## DIRECTIONS FOR THIS TASK:
Nothing but the lines from the one with "- intros c b o n w" through the end of the records below should be written out, and each must match word for word.

## RECORDS FOR THIS TASK:

▼

(** ** A sample world: three cards on one wire *)

Module sample_lan.
Record world := World { cards : nat; shown : bytes; wire : option bytes }.
Definition world_console : Console world := {|
  con_write s w := World (cards w) (shown w ++ s) (wire w);
  con_log _ := log_empty;
  con_set_log _ w := w |}.
#[local] Existing Instance world_console.
Definition world_laws : ConsoleLaws world.
Proof.
  split; [done|..].
  - intros [c o f]. unfold con_write, world_console. cbn. by rewrite app_nil_r.
  - intros s t [c o f]. unfold con_write, world_console. cbn. by rewrite app_assoc.
Defined.
Definition world_net : NetDriver world := {|
  drv_get_mac _ c m :=
    match c with Some ctx => mret (0, sample_mac.address ctx) | None => mret (-1, m) end;
  drv_transmit _ _ b o n w :=
    match load b o n with
    | Ok f => Ok (0, World (cards w) (shown w) (Some f)) | _ => UB end;
  drv_receive _ _ b o n l w :=
    match wire w with
    | Some f =>
        match (if len f <=? n then store b o f else UB) with
        | Ok b' => Ok (0, b', len f, w) | _ => Ok (-1, b, l, w) end
    | None => Ok (-1, b, l, w)
    end;
  net_acquire k _ w :=
    match k, cards w with
    | E1000, S n => Ok (Some n, World n (shown w) (wire w))
    | _, _ => Ok (None, w)
    end;
  net_print_tag _ _ := Ok [] |}.
#[local] Existing Instance world_net.
Definition ok (w : world) : Prop := match wire w with Some f => is_bytes f | None => True end.
Definition world_net_laws : NetDriverLaws world.
Proof.
  refine {| net_ready _ _ w := ok w |}; [done| | |].
  - intros k c b o n w r w'. cbn [drv_transmit world_net]. destruct (load b o n); [|done..]. by intros [= _ <-].
  - intros k c b o n w Hw Ho Hn Hl Hb. cbn [drv_transmit world_net].
    destruct (split_at b o n) as (h & m & t & -> & <- & <-); [lia..|]. rewrite load_ok.
    eexists _, _. split; [done|]. unfold ok. cbn. rewrite !is_bytes_app in Hb. tauto.
  - intros k c b o n l w Hw Ho Hn Hl Hb. cbn [drv_receive world_net]. unfold ok in Hw.
    destruct (wire w) as [f|] eqn:Ew; [|eexists _, _, _, _; split; [done|]; unfold ok; by rewrite Ew].
    destruct (if len f <=? n then store b o f else UB) as [b'| |] eqn:Es;
      [|eexists _, _, _, _; (split; [done|]); unfold ok; by rewrite Ew..].
    destruct (len f <=? n); [|done]. eexists _, _, _, _. split; [done|]. unfold ok. rewrite Ew.
    split; [done|]. split; [done|]. split; [by apply (store_len _ _ _ _ Es)|].
    apply store_inv in Es as (h & m & t & -> & _ & _ & ->). rewrite !is_bytes_app in *. tauto.
Defined.
Definition start : world := World 3 [] None.
Definition ctxs : list net_ctx := (fun i => NetCtx E1000 NETDEV_POOL i) <$> [0; 1; 2]%nat.
Lemma lan_reports : reports ok (fun _ => []) (fun ctx => Some (sample_mac.address ctx)).
Proof. split; [done..|]. intros k ctx m w _. by exists 0, (sample_mac.address ctx). Qed.
Lemma lan_network : network (NetDriverLaws0 := world_net_laws) ok ctxs.
Proof.
  split; [done|..].
  - intros c b o n w r w' _ Hw Hb E. cbn [drv_transmit world_net] in E.
    destruct (load b o n) as [f| |] eqn:El; [|done..]. injection E as _ <-. unfold ok. cbn.
    apply load_inv in El as (_ & h & t & -> & _). rewrite !is_bytes_app in Hb. tauto.
  - intros c b o n l w x w' _ Hw Hb E. cbn [drv_receive world_net] in E.
    destruct (wire w) as [f|]; [|by injection E as _ <-].
    by destruct (if len f <=? n then store b o f else UB); injection E as _ <-.
Qed.
End sample_lan.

▲

## SOLUTION FOR THIS EXERCISE:
  - intros c b o n w r w' _ Hw Hb E. cbn [drv_transmit world_net] in E.
    destruct (load b o n) as [f| |] eqn:El; [|done..]. injection E as _ <-. unfold ok. cbn.
    apply load_inv in El as (_ & h & t & -> & _). rewrite !is_bytes_app in Hb. tauto.
  - intros c b o n l w x w' _ Hw Hb E. cbn [drv_receive world_net] in E.
    destruct (wire w) as [f|]; [|by injection E as _ <-].
    by destruct (if len f <=? n then store b o f else UB); injection E as _ <-.
Qed.
End sample_lan.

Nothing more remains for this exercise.